» WHAT IS BEING ASKED:
Below are several entries. Transcribe exactly those lines that fall from the one with "(** What is" through the one with "Definition socks5CredentialDigest (credentials", end lines included.

Start of EXTRACTED INFORMATION

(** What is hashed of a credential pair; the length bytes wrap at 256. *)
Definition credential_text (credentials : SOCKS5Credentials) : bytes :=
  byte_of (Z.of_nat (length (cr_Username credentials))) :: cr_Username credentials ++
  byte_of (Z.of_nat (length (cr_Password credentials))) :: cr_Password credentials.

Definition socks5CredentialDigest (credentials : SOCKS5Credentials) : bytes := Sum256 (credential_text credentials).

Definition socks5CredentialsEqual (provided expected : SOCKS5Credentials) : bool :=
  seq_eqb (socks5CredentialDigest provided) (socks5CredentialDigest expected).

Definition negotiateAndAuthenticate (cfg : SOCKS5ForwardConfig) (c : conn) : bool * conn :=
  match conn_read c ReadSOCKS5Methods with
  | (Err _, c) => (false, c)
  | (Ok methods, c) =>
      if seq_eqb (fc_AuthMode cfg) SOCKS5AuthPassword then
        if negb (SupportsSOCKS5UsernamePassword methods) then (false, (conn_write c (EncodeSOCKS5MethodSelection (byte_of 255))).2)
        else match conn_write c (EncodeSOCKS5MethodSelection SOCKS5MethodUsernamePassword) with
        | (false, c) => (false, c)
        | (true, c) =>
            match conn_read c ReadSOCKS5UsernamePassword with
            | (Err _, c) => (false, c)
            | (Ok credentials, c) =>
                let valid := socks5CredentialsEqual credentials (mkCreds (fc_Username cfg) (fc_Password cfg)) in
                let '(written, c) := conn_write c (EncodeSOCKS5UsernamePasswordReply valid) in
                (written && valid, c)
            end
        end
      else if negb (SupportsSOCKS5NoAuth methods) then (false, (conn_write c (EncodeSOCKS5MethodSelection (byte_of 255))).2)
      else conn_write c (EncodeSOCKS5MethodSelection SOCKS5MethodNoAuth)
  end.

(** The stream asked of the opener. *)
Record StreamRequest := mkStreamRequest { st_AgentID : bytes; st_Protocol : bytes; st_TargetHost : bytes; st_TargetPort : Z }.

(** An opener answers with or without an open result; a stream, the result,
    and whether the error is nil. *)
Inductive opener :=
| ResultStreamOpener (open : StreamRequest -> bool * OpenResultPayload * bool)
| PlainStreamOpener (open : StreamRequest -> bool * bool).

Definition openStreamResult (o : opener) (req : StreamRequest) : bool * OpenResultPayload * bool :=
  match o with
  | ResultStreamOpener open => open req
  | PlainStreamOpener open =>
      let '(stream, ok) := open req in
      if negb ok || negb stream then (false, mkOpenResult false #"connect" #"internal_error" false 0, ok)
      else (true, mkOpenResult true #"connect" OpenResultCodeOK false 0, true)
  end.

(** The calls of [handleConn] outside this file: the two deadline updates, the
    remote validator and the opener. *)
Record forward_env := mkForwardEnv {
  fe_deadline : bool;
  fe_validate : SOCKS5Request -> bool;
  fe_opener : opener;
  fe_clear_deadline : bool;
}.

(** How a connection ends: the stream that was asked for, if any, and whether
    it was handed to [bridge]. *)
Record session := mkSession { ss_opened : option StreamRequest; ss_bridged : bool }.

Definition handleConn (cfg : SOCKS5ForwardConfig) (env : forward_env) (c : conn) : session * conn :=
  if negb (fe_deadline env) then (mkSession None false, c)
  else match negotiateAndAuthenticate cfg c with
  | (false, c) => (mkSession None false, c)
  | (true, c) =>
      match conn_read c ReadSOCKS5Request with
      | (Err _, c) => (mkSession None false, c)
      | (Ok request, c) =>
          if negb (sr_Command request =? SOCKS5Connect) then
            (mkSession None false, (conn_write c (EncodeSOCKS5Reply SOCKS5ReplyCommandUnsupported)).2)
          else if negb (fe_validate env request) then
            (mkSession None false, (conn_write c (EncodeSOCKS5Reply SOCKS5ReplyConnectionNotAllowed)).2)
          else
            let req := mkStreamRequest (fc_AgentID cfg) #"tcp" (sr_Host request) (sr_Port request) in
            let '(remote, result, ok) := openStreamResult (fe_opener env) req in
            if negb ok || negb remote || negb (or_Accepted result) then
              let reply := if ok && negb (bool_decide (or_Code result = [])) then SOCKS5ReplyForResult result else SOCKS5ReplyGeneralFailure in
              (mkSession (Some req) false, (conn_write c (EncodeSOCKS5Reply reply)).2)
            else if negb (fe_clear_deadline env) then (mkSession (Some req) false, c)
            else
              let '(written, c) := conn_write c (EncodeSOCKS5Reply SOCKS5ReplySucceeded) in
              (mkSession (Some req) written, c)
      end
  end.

End of EXTRACTED INFORMATION
Start of EXTRACTED INFORMATION

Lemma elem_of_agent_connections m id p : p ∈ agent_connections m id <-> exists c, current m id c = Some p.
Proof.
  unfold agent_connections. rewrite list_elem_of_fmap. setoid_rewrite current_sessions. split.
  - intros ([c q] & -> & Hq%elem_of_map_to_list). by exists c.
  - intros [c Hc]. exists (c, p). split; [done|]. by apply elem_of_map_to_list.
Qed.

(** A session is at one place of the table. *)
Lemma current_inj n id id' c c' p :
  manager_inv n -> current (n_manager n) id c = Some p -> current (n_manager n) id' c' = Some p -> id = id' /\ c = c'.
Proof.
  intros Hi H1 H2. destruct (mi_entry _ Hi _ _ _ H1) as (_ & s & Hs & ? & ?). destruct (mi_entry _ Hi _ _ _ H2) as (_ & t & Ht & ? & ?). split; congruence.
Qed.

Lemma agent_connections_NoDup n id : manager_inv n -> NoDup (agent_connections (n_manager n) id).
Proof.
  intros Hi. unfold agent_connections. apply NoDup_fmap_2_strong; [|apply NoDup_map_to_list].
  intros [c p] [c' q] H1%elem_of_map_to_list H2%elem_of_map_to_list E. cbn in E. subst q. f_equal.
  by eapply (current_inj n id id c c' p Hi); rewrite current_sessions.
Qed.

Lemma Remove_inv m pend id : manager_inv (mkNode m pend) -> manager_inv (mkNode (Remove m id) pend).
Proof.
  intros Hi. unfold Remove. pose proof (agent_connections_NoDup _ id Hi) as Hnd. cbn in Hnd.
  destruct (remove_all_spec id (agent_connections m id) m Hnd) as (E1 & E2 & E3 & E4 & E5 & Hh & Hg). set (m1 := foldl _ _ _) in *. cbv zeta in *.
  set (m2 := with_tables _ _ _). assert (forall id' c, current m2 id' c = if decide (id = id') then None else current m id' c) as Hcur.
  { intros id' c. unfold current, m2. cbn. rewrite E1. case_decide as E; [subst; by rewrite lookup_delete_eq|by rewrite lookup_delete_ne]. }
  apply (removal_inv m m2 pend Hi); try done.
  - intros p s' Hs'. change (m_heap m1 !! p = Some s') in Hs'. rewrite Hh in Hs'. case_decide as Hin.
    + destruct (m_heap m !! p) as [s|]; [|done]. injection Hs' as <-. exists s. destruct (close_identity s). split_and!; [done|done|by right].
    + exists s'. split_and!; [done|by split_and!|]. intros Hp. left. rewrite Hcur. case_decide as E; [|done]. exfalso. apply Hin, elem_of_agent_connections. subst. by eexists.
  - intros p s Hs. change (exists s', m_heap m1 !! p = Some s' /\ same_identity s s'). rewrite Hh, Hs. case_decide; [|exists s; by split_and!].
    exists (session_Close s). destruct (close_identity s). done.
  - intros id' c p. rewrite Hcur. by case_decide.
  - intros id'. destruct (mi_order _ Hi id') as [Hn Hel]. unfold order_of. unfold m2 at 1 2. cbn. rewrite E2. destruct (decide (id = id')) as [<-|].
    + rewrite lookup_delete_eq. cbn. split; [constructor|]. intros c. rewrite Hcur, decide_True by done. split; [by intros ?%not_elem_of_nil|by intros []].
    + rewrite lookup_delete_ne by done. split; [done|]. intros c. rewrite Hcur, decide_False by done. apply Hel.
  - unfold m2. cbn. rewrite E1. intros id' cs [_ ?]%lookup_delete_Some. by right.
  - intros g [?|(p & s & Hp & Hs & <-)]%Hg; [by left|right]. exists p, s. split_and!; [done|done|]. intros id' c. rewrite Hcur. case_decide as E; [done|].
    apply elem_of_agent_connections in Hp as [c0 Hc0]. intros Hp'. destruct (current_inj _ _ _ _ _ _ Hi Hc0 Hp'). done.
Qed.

End of EXTRACTED INFORMATION
Start of EXTRACTED INFORMATION

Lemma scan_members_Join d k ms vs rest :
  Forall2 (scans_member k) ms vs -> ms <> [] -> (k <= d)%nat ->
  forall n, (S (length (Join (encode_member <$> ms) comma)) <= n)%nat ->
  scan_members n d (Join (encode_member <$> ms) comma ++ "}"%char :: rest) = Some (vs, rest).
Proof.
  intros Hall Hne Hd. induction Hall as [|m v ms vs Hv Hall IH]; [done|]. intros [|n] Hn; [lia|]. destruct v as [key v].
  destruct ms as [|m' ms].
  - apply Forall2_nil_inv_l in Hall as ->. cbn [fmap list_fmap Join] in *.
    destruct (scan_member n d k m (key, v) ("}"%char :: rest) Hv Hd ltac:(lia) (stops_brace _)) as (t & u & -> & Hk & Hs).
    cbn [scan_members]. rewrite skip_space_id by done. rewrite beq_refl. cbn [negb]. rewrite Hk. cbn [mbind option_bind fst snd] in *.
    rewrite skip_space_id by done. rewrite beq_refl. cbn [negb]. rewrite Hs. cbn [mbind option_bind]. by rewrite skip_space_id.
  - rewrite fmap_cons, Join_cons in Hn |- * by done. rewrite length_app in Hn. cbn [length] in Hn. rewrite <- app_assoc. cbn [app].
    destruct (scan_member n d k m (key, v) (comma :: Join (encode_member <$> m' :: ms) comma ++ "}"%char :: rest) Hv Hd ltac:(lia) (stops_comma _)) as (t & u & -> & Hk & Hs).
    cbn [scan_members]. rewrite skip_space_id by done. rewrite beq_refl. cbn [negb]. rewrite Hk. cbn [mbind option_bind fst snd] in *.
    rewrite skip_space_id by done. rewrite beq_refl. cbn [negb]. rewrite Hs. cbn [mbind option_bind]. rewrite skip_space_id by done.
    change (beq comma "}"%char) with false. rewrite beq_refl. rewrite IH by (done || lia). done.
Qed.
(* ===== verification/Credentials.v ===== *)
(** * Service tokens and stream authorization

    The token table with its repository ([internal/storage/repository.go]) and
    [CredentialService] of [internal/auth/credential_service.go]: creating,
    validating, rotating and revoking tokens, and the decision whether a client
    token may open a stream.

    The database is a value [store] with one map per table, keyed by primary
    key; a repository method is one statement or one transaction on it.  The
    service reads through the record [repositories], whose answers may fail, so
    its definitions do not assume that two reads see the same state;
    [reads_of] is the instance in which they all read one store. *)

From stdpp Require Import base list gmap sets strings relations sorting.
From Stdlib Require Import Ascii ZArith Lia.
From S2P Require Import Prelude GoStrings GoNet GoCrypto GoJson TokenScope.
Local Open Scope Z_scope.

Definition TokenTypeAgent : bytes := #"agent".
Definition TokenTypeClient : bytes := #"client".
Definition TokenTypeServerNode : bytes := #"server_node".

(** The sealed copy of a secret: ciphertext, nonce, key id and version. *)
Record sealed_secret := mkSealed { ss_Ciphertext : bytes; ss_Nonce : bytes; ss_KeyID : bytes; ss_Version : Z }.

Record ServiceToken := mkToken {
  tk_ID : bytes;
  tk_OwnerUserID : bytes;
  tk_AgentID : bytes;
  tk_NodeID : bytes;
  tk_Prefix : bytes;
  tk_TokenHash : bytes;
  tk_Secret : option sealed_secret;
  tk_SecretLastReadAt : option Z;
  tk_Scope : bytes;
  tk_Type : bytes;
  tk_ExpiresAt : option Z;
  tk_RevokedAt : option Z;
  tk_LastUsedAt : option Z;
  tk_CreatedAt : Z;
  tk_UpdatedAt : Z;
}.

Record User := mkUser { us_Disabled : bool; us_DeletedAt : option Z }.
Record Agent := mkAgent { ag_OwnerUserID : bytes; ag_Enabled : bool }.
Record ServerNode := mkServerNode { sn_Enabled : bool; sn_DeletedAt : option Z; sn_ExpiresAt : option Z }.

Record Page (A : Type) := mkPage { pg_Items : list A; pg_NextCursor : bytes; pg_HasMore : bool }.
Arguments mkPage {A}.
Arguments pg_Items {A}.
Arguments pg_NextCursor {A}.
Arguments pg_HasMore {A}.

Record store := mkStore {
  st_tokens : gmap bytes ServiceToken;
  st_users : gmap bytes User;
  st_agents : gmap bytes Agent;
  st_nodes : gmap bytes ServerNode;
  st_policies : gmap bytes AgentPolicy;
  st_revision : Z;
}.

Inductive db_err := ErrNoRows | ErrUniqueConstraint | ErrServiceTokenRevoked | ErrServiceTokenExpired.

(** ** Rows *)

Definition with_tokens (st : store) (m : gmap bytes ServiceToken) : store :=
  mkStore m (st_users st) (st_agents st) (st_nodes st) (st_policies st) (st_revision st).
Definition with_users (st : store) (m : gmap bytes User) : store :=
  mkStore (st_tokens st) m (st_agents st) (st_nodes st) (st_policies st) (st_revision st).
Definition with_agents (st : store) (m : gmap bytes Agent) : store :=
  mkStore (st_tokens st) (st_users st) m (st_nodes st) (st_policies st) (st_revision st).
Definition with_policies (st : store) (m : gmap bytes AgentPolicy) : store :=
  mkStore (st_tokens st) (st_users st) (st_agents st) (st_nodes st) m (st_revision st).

End of EXTRACTED INFORMATION

» TASK OUTPUT:
(** What is hashed of a credential pair; the length bytes wrap at 256. *)
Definition credential_text (credentials : SOCKS5Credentials) : bytes :=
  byte_of (Z.of_nat (length (cr_Username credentials))) :: cr_Username credentials ++
  byte_of (Z.of_nat (length (cr_Password credentials))) :: cr_Password credentials.

Definition socks5CredentialDigest (credentials : SOCKS5Credentials) : bytes := Sum256 (credential_text credentials).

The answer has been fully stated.